Mrs. Hockley n'eut garde de refuser l'invitation. Elle décida de s'y rendre en compagnie du maître lui-même, et voulut que miss Elsa Vane, la lectrice, les accompagnât.
—Vous n'emmenez pas le lynx Romeo?—demanda Felze, comme la caravane quittait l'Yseult.
—Vous êtes comique!—riposta Mrs. Hockley.
On était au 1er mai. Malgré les nouvelles alarmistes que répandait chaque matin le Nagasaki Press, les officiers japonais en permission n'avaient pas encore reçu l'ordre de rallier Sasebo.
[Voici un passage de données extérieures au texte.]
(** X6.  The warnings of one call of [from_file] come in the order of the table,
    by increasing code; each is the message of a code other than 1 whose bit
    is set in the word, so there are at most six and "Cannot read binary
    file" is never among them. *)
Theorem from_file_warnings_in_table_order (filename cname : string) (st : state)
    (p : pointer) (w : Z)
    (sim1 sim2 : Extras.Simulation SimulationFields)
    (mem1 mem2 : Extras.memory Effect) :
  encode_ascii filename = Ok cname ->
  rebx_init (Extras.st_sim st) (Extras.st_mem st) = (p, (sim1, mem1)) ->
  rebx_create_extras_from_binary_with_messages p cname 0 sim1 mem1
  = (w, (sim2, mem2)) ->
  exists entries : list (string * Z),
    Extras.st_warnings (snd (from_file filename st))
    = (Extras.st_warnings st
       ++ map (fun entry => (fst entry, Extras.RuntimeWarning)) entries)%list
    /\ StronglySorted (fun a b => snd a < snd b) entries
    /\ (forall entry, In entry entries ->
           In entry REBX_BINARY_WARNINGS
           /\ snd entry <> 1 /\ Z.land w (snd entry) <> 0)
    /\ (List.length entries <= 6)%nat.
Proof.
  intros Henc Hinit Hload.
  rewrite (from_file_run _ _ _ _ _ _ _ _ _ _ _ _ _ Henc Hinit Hload).
  destruct (Extras.truthy (Z.land w 1)).
  - exists []. simpl. rewrite app_nil_r.
    repeat split; try constructor; try contradiction; lia.
  - exists (filter (fun entry => Extras.truthy (Z.land w (snd entry)))
              (tl REBX_BINARY_WARNINGS)).
    rewrite <- issued_segments. split; [now destruct (pointer_bool p) |].
    split; [| split].
    + apply filter_StronglySorted.
      pose proof REBX_BINARY_WARNINGS_sorted as H. now inversion H.
    + intros entry Hin. apply filter_In in Hin as [Hin Hc].
      apply truthy_true in Hc. split; [now right |]. split; [| exact Hc].
      simpl in Hin.
      repeat (destruct Hin as [Hin | Hin]; [subst entry; simpl; lia |]).
      contradiction.
    + etransitivity; [apply filter_length_le | simpl; lia].
Qed.

(** X7.  [from_file] raises nothing but [ValueError]; a file name with a byte
    above 127 stops it after [rebx_init] has run and before the loader is
    called; and it returns exactly when the name is ASCII, bit 1 of the word
    is clear and the pointer is not NULL, the result being the structure
    behind the pointer with [save_messages] set. *)
Theorem from_file_outcomes (filename : string) (st : state) :
  let r1 := rebx_init (Extras.st_sim st) (Extras.st_mem st) in
  let r2 := rebx_create_extras_from_binary_with_messages
              (fst r1) filename 0 (fst (snd r1)) (snd (snd r1)) in
  (forall e, fst (from_file filename st) = Raise e -> is_ValueError e = true)
  /\ (all_ascii filename = false ->
      from_file filename st
      = (Raise UnicodeError,
         Extras.mkState (fst (snd r1)) (snd (snd r1)) (Extras.st_warnings st)))
  /\ (forall x,
         fst (from_file filename st) = Ok x <->
         all_ascii filename = true /\ Z.land (fst r2) 1 = 0 /\ fst r1 <> NULL
         /\ x = Extras.extras_at (snd (snd r2)) (fst r1)).
Proof.
  cbv zeta.
  destruct (rebx_init (Extras.st_sim st) (Extras.st_mem st))
    as [p [sim1 mem1]] eqn:Hinit. cbn [fst snd].
  destruct (all_ascii filename) eqn:Hascii.
  - assert (Henc : encode_ascii filename = Ok filename)
      by (unfold encode_ascii; now rewrite Hascii).
    destruct (rebx_create_extras_from_binary_with_messages p filename 0 sim1 mem1)
      as [w [sim2 mem2]] eqn:Hload. cbn [fst snd].
    rewrite (from_file_run _ _ _ _ _ _ _ _ _ _ _ _ _ Henc Hinit Hload).
    unfold pointer_bool.
    destruct (Extras.truthy (Z.land w 1)) eqn:Et; cbn [fst].
    + apply truthy_true in Et.
      split; [intros e He; injection He as <-; reflexivity |].
      split; [discriminate |].
      intros x; split; [discriminate | intros (_ & H & _); contradiction].
    + apply truthy_false in Et.
      destruct (N.eqb_spec p NULL) as [Hp | Hp]; cbn [negb fst].
      * split; [intros e He; injection He as <-; reflexivity |].
        split; [discriminate |].
        intros x; split; [discriminate | intros (_ & _ & H & _); contradiction].
      * split; [discriminate |]. split; [discriminate |].
        intros x; split.
        -- intros H; injection H as <-. repeat split; assumption.
        -- intros (_ & _ & _ & ->). reflexivity.
  - assert (Henc : encode_ascii filename = Raise UnicodeError)
      by (unfold encode_ascii; now rewrite Hascii).
    rewrite (from_file_encode_fails _ _ _ _ _ _ _ Henc). rewrite Hinit.
    cbn [fst snd].
    split; [intros e He; injection He as <-; reflexivity |].
    split; [reflexivity |].
    intros x; split; [discriminate | intros (H & _); discriminate].
Qed.

End FromFileOutcomes.

Lemma from_file_ignores_other_bits_witness :
  Extras.from_file (Sample.init_at 1%N) (Sample.load_word 6) "sim.bin" Sample.st0
  = Extras.from_file (Sample.init_at 1%N) (Sample.load_word (6 - 256))
      "sim.bin" Sample.st0.
Proof.
  apply (from_file_ignores_other_bits unit unit (Sample.init_at 1%N)
           (Sample.load_word 6) (Sample.load_word (6 - 256))).
  intros q c w0 sim mem. split; reflexivity.
Defined.

Lemma from_file_warnings_in_table_order_witness :
  exists entries : list (string * Z),
    Extras.st_warnings
      (snd (Extras.from_file (Sample.init_at 1%N) (Sample.load_word 98)
              "sim.bin" Sample.st0))
    = (Extras.st_warnings Sample.st0
       ++ map (fun entry => (fst entry, Extras.RuntimeWarning)) entries)%list
    /\ StronglySorted (fun a b => snd a < snd b) entries
    /\ (forall entry, In entry entries ->
           In entry REBX_BINARY_WARNINGS
           /\ snd entry <> 1 /\ Z.land 98 (snd entry) <> 0)
    /\ (List.length entries <= 6)%nat.
Proof.
  apply (from_file_warnings_in_table_order unit unit
           (Sample.init_at 1%N) (Sample.load_word 98)
           "sim.bin" "sim.bin" Sample.st0 1%N 98
           Sample.sim0 Sample.sim0 Sample.mem0 Sample.mem0
           eq_refl eq_refl eq_refl).
Defined.

Lemma from_file_outcomes_witness :
  exists e,
    fst (Extras.from_file (Sample.init_at 1%N) (Sample.load_word 0)
           (String (ascii_of_N 233) "t.bin") Sample.st0) = Raise e
    /\ is_ValueError e = true.
Proof.
  exists UnicodeError. split; [reflexivity |].
  apply (proj1 (from_file_outcomes unit unit
                  (Sample.init_at 1%N) (Sample.load_word 0)
                  (String (ascii_of_N 233) "t.bin") Sample.st0) UnicodeError).
  reflexivity.
Defined.

(** ** The loop that fills [REBX_CTYPES] and [REBX_C_PARAM_TYPES] *)

Lemma dict_get_set_same (d : dict) (key : string) (v : Z) :
  dict_get (dict_set d key v) key = Some v.
Proof.
  induction d as [| [k u] d IH]; simpl.
  - now rewrite String.eqb_refl.
  - destruct (String.eqb key k) eqn:E; simpl; rewrite E; [reflexivity | exact IH].
Qed.

Lemma dict_get_set_other (d : dict) (key key' : string) (v : Z) :
  key' <> key -> dict_get (dict_set d key v) key' = dict_get d key'.
Proof.
  intros Hne. induction d as [| [k u] d IH]; simpl.
  - apply String.eqb_neq in Hne. now rewrite Hne.
  - destruct (String.eqb key k) eqn:E; simpl.
    + apply String.eqb_eq in E; subst k.
      apply String.eqb_neq in Hne. now rewrite Hne.
    + destruct (String.eqb key' k); [reflexivity | exact IH].
Qed.

Lemma int_dict_get_set_same {A : Type} (d : int_dict A) (key : Z) (v : A) :
  int_dict_get (int_dict_set d key v) key = Some v.
Proof.
  induction d as [| [k u] d IH]; simpl.
  - now rewrite Z.eqb_refl.
  - destruct (key =? k) eqn:E; simpl; rewrite E; [reflexivity | exact IH].
Qed.

Lemma int_dict_get_set_other {A : Type} (d : int_dict A) (key key' : Z) (v : A) :
  key' <> key -> int_dict_get (int_dict_set d key v) key' = int_dict_get d key'.
Proof.
  intros Hne. induction d as [| [k u] d IH]; simpl.
  - apply Z.eqb_neq in Hne. now rewrite Hne.
  - destruct (key =? k) eqn:E; simpl.
    + apply Z.eqb_eq in E; subst k.
      apply Z.eqb_neq in Hne. now rewrite Hne.
    + destruct (key' =? k); [reflexivity | exact IH].
Qed.

Lemma fill_tables_spec (pairs : list (string * option ctype)) :
  NoDup (map fst pairs) ->
  forall (i : Z) (tables : int_dict (option ctype) * dict),
    (forall n name ty,
        nth_error pairs n = Some (name, ty) ->
        dict_get (snd (fill_tables i pairs tables)) name = Some (i + Z.of_nat n)
        /\ int_dict_get (fst (fill_tables i pairs tables)) (i + Z.of_nat n) = Some ty)
    /\ (forall name,
           ~ In name (map fst pairs) ->
           dict_get (snd (fill_tables i pairs tables)) name
           = dict_get (snd tables) name)
    /\ (forall j,
           j < i \/ i + Z.of_nat (List.length pairs) <= j ->
           int_dict_get (fst (fill_tables i pairs tables)) j
           = int_dict_get (fst tables) j).
Proof.
  induction pairs as [| [nm t] rest IH]; intros Hnd i tables.
  - simpl. split; [| split].
    + intros [| n] name ty H; discriminate H.
    + reflexivity.
    + reflexivity.
  - inversion Hnd as [| ? ? Hnm Hnd']; subst.
    cbn [fill_tables fst snd].
    destruct (IH Hnd' (i + 1)
                (int_dict_set (fst tables) i t, dict_set (snd tables) nm i))
      as (Hidx & Hout & Hlow).
    cbn [fst snd] in *. split; [| split].
    + intros [| n] name ty Hn.
      * simpl in Hn. injection Hn as <- <-. rewrite Z.add_0_r. split.
        -- rewrite (Hout nm Hnm). apply dict_get_set_same.
        -- rewrite (Hlow i) by lia. apply int_dict_get_set_same.
      * simpl in Hn. destruct (Hidx n name ty Hn) as [H1 H2].
        replace (i + Z.of_nat (S n)) with (i + 1 + Z.of_nat n) by lia.
        now split.
    + intros name Hno. rewrite Hout.
      * apply dict_get_set_other. intros ->. apply Hno. now left.
      * intros H. apply Hno. now right.
    + intros j Hj. rewrite Hlow.
      * apply int_dict_get_set_other. simpl List.length in Hj. lia.
      * simpl List.length in Hj. lia.
Qed.

(** X8.  The loop numbers the entries of the table in order from 0: when the
    names are pairwise distinct, the name of entry [n] is mapped to [n] and
    [n] to the type of that entry, so looking a name up and then its number
    gives the type paired with the name; a name the table does not have is in
    neither dictionary. *)
Theorem fill_tables_roundtrip (pairs : list (string * option ctype)) :
  NoDup (map fst pairs) ->
  (forall n name ty,
      nth_error pairs n = Some (name, ty) ->
      dict_index (snd (fill_tables 0 pairs ([], []))) name = Ok (Z.of_nat n)
      /\ int_dict_get (fst (fill_tables 0 pairs ([], []))) (Z.of_nat n) = Some ty)
  /\ (forall name,
         ~ In name (map fst pairs) ->
         dict_index (snd (fill_tables 0 pairs ([], []))) name = Raise (KeyError name))
  /\ (forall j,
         j < 0 \/ Z.of_nat (List.length pairs) <= j ->
         int_dict_get (fst (fill_tables 0 pairs ([], []))) j = None).
Proof.
  intros Hnd. destruct (fill_tables_spec pairs Hnd 0 ([], [])) as (Hidx & Hout & Hlow).
  unfold dict_index. split; [| split].
  - intros n name ty Hn. destruct (Hidx n name ty Hn) as [H1 H2].
    simpl in H1, H2. now rewrite H1.
  - intros name Hno. now rewrite (Hout name Hno).
  - intros j Hj. now rewrite (Hlow j).
Qed.

Lemma REBX_C_TO_CTYPES_names_NoDup : NoDup (map fst REBX_C_TO_CTYPES).
Proof. simpl. repeat constructor; simpl; intuition discriminate. Qed.

Lemma fill_tables_roundtrip_witness :
  dict_index REBX_C_PARAM_TYPES "REBX_TYPE_FORCE" = Ok 4
  /\ int_dict_get REBX_CTYPES 4 = Some (Some Force_type)
  /\ dict_index REBX_C_PARAM_TYPES "rebx_type_force" = Raise (KeyError "rebx_type_force").
Proof.
  destruct (fill_tables_roundtrip REBX_C_TO_CTYPES REBX_C_TO_CTYPES_names_NoDup)
    as (Hidx & Hout & _).
  destruct (Hidx 4%nat "REBX_TYPE_FORCE" (Some Force_type) eq_refl) as [H1 H2].
  split; [exact H1 |]. split; [exact H2 |].
  apply Hout. simpl. intuition discriminate.
Defined.

(** ** The methods that call into the native library *)

Section MethodsProperties.

Variable SimulationFields : Type.
Variable Effect : Type.

Local Abbreviation Sim := (Extras.Simulation SimulationFields).
Local Abbreviation Mem := (Extras.memory Effect).
Local Abbreviation state := (Extras.state SimulationFields Effect).
Local Abbreviation call :=
  (pointer -> string -> Sim -> Mem -> pointer * (Sim * Mem)).

Variable process_messages : Extras.M SimulationFields Effect unit.

Local Abbreviation messages := (Methods.self_sim_process_messages process_messages).

Lemma call_then_contents_run {A : Type} (native : call) (view : Mem -> pointer -> A)
    (self : pointer) (name cname : string) (st : state)
    (ptr : pointer) (sim1 : Sim) (mem1 : Mem) :
  encode_ascii name = Ok cname ->
  native self cname (Extras.st_sim st) (Extras.st_mem st) = (ptr, (sim1, mem1)) ->
  Methods.call_then_contents process_messages native view self name st
  = match fst (messages self (Extras.mkState sim1 mem1 (Extras.st_warnings st))) with
    | Ok _ =>
        Extras.contents view (Extras.ObjPointer ptr)
          (snd (messages self (Extras.mkState sim1 mem1 (Extras.st_warnings st))))
    | Raise e =>
        (Raise e, snd (messages self (Extras.mkState sim1 mem1 (Extras.st_warnings st))))
    end.
Proof.
  intros Henc Hnative.
  unfold Methods.call_then_contents, Extras.bind at 1 2 3, Extras.lift,
    Extras.foreign.
  cbn [fst snd]. rewrite Henc. cbn [fst snd]. rewrite Hnative. reflexivity.
Qed.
A la porte du jardin, le marquis Yorisaka vint accueillir ses hôtes. Il portait, comme toujours, son uniforme noir à galons d'or. Mrs. Hockley, favorablement impressionnée, observa qu'il n'y avait aucune différence entre cet uniforme et celui des officiers de la grande marine américaine. Le marquis Yorisaka s'en déclara confus et orgueilleux.
Dans la villa, le salon Louis XV avait un air de gala. Les vases de Sèvres débordaient de fleurs, et le chevalet qui portait le tableau était élégamment drapé de satin liberty. La marquise Mitsouko, en robe de guipure molle, fit la révérence à sa visiteuse, et, pour lui mieux faire honneur, ne voulut parler qu'anglais.